In [1]:
import torch
import cv2
from datetime import datetime
from sklearn.model_selection import train_test_split
import numpy as np
import pandas as pd

from pathlib import Path

In [None]:
# Check cuda is available and if so, set DEVICE to use gpu device
DEVICE = torch.device("cuda" if torch.cuda.is_available() else "cpu")
print(f"Using device: {DEVICE}")

In [2]:
def image_preprocess(id: int, image_path: Path = Path("data/unzipped/images_training_rev1")):
    # Read in the image
    img = cv2.imread(image_path / (str(id) + ".jpg"))

    # Convert from BGR to RGB
    img = cv2.cvtColor(img, cv2.COLOR_BGR2RGB)

    # Crop the image to 192x192 centered on the center pixel
    center_x, center_y = img.shape[1] // 2, img.shape[0] // 2
    start_x, start_y = center_x - 96, center_y - 96
    img = img[start_y : start_y + 192, start_x : start_x + 192]

    # Downsample to 64x64
    img = cv2.resize(img, (64, 64))

    # Normalize to [0, 1]
    img = img.astype("float32") / 255

    return img


In [3]:
def label_preprocess(data: pd.Series):
    return np.array([data.iloc[1:].to_numpy()]).astype(np.float32)

In [4]:
def prep_data(data: pd.DataFrame, test_size: float = 0.2, val_size: float = 0.5, number_of_galaxies: int = None):
    # Handle number of galaxies
    number_of_galaxies = len(data) if number_of_galaxies is None else number_of_galaxies

    def make_dataset(data: pd.DataFrame):
        labels = data.apply(lambda x: label_preprocess(x), axis=1)
        images = data["GalaxyID"].apply(lambda x: image_preprocess(x))

        input_data = torch.Tensor(np.stack(images.to_numpy())).permute(0, 3, 1, 2).to(DEVICE)
        output_data = torch.Tensor(np.stack(labels.to_numpy())).squeeze(1).to(DEVICE)
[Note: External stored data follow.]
(* ===== verification/SessionProperties.v ===== *)
(** * What an upload session guarantees

    The theorems about whole runs of [UploadSession.v], from the simulation by the books and
    from what starts, with a concrete session at which they are applied. *)

From S2P Require Import Prelude Js UploadTypes Accounting AsyncQueue Throughput Control Preflight Ledger UploadSession SessionBooks SessionWorkers SessionProducer SessionLedger SessionStarts.

(** ** Executable runs *)

#[export] Instance window_ok_dec c w : Decision (window_ok c w).
Proof.
  refine (cast_if (decide (NoDup (ids (pw_files w))
    ∧ Forall (λ i, i ∉ ids (pending c) ∧ i ∉ TransferOutcomes.terminalIds (s_outcomes (cf_session c))
                   ∧ i ∉ pf_itemId <$> pw_failures w) (ids (pw_files w))
    ∧ Forall (λ i, i ∉ ids (pending c)) (pf_itemId <$> pw_failures w)
    ∧ Forall (λ f, 0 < f_size f) (pw_files w)))).
  - abstract (destruct a as (? & H1 & H2 & H3); rewrite Forall_forall in H1; rewrite Forall_forall in H2; rewrite Forall_forall in H3; by split).
  - abstract (intros []; apply n; rewrite !Forall_forall; done).
Defined.

#[export] Instance choice_ok_dec full c o : Decision (choice_ok full c o).
Proof. destruct o as [| |[|[|]]| | | | |i answer ?| | |]; simpl; try apply _. destruct (cf_workers c !! i) as [[]|]; apply _. Defined.

Section properties.
Context (assets : list MediaAsset) (requested : PreparationMode) (skipExactDuplicates : bool).
Context (isNative : bool) (sessionId : string) (show : Z → string).
Lemma hidden_answered id p i r answer :
  hidden id p → waiting p !! i = Some r → r_operation r = selectionOperation (ui p) →
  hidden id (resume (answered r answer (ui p)) (delete i (waiting p))).
Proof.
  intros (Hl & Hm & Hc) Hi Hr.
  assert (r ∈ current p) as Hin by (apply list_elem_of_filter; split; [done|by eapply list_elem_of_lookup_2]).
  assert (match r_then r with FetchMedia => False | LoadMore => True | SelectAll all => id ∉ asset_id <$> all end) as Hthen
    by (by rewrite Forall_forall in Hc; apply (Hc r Hin)).
  assert (∀ u rs, selectionOperation u = selectionOperation (ui p) → id ∈ loadedMediaIds u → id ∉ asset_id <$> media u →
    Forall (λ r, r_operation r = selectionOperation u) rs →
    Forall (λ r, match r_then r with FetchMedia => False | LoadMore => True | SelectAll all => id ∉ asset_id <$> all end) rs →
    hidden id (resume (u, rs) (delete i (waiting p)))) as Hres.
  { intros u rs Ho Hl' Hm' Hrs Hrs'. split; [done|]. split; [done|]. rewrite current_resume by done. rewrite Ho.
    apply Forall_app. split; [|done]. unfold current in Hc.
    destruct (filter_delete (λ r, r_operation r = selectionOperation (ui p)) _ _ _ Hi) as [H1 H2]. rewrite H1 in Hc. rewrite H2.
    apply Forall_app in Hc as [? [_ ?]%Forall_app]. by apply Forall_app. }
  unfold answered. rewrite bool_decide_eq_false_2 by (intros Hne; by apply Hne).
  destruct (r_then r) as [| |all]; [done| |]; destruct answer as [page|]; simpl; try (by apply Hres);
    pose proof (unseen_skips id (loadedMediaIds (ui p)) (assets page) Hl) as Hs;
    destruct (unseen _ _) as [additions seen]; destruct Hs as [Ha Hs].
  - apply Hres; try done. simpl. case_bool_decide; [done|]. rewrite fmap_app, elem_of_app. naive_solver.
  - assert (id ∉ asset_id <$> (all ++ additions)) by (rewrite fmap_app, elem_of_app; naive_solver).
    destruct (page_hasNextPage page); by apply Hres; repeat constructor.
Qed.
(* ===== verification/DragGesture.v ===== *)
(** * The drag gesture of the media picker ([features/media/hooks/useMediaSelection.ts])

    The gesture and its auto-scrolling run on the thread of the user interface; the selection
    is changed on the thread of React Native ([MediaSelection]). [scheduleOnRN] posts a call
    from one to the other: the calls are a queue, made in order at any later time. The album
    and the layout of the grid stay the same during the gestures. *)

From Stdlib Require Import QArith.
From S2P Require Import Prelude UploadTypes SelectionStore MediaSelection.
Open Scope Z_scope.

Module DragGesture.
Import MediaSelection.

(** A call posted to the other thread: [beginFrameUpdates], [updateDragAtIndex],
    [stopFrameUpdates]. *)
Inductive rn_call := BeginFrameUpdates (index : Z) | UpdateDragAtIndex (index : Z) | StopFrameUpdates.

(** [frames]: whether the callback of frames is active, which only the other thread sets. *)
(* src: features/media/hooks/useMediaSelection.ts:213-220 [useMediaSelection] *)
Record gesture := {
  scrollOffset : Q;
  viewportHeight : Q;
  contentHeight : Q;
  dragX : Q;
  dragY : Q;
  dragActive : bool;
  dragVelocity : Q;
  lastScheduledIndex : Z;
  frames : bool;
  calls : list rn_call;
  rn : t }.

#[export] Instance gesture_eta : Eta gesture := λ g,
  Build_gesture (scrollOffset g) (viewportHeight g) (contentHeight g) (dragX g) (dragY g) (dragActive g) (dragVelocity g)
    (lastScheduledIndex g) (frames g) (calls g) (rn g).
        dataset = torch.utils.data.TensorDataset(input_data, output_data)
        return dataset

    # Split data into train and test
    train_data, test_data = train_test_split(data.sample(number_of_galaxies), test_size=test_size)
    test_data, val_data = train_test_split(test_data, test_size=val_size)

    # Create training dataset
    train_dataset = make_dataset(train_data)

    # Create testing dataset
    test_dataset = make_dataset(test_data)

    # Create validation dataset
    val_dataset = make_dataset(val_data)

    return train_dataset, test_dataset, val_dataset

In [5]:
# Define the training and testing functions
def test(model, test_loader, criterion):
    model.eval()
    test_loss = 0
    with torch.no_grad():
        for data, target in test_loader:
            output = model(data)
            test_loss += criterion(output, target).item()  # sum up batch loss
    test_loss /= len(test_loader)
    return test_loss


def train(
    model: torch.nn.Module,
    epochs: int,
    train_loader: torch.utils.data.DataLoader,
    test_loader: torch.utils.data.DataLoader,
    optimizer: torch.optim.Optimizer,
    scheduler: torch.optim.lr_scheduler.LRScheduler,
    criterion: torch.nn.Module,
):
    train_losses = []
    test_losses = []
    for epoch in range(1, epochs + 1):
        model.train()
        epoch_loss = 0.0
        for batch_idx, (data, target) in enumerate(train_loader):
            # Run data through model and calculate loss
            optimizer.zero_grad()
            output = model(data)
            loss = criterion(output, target)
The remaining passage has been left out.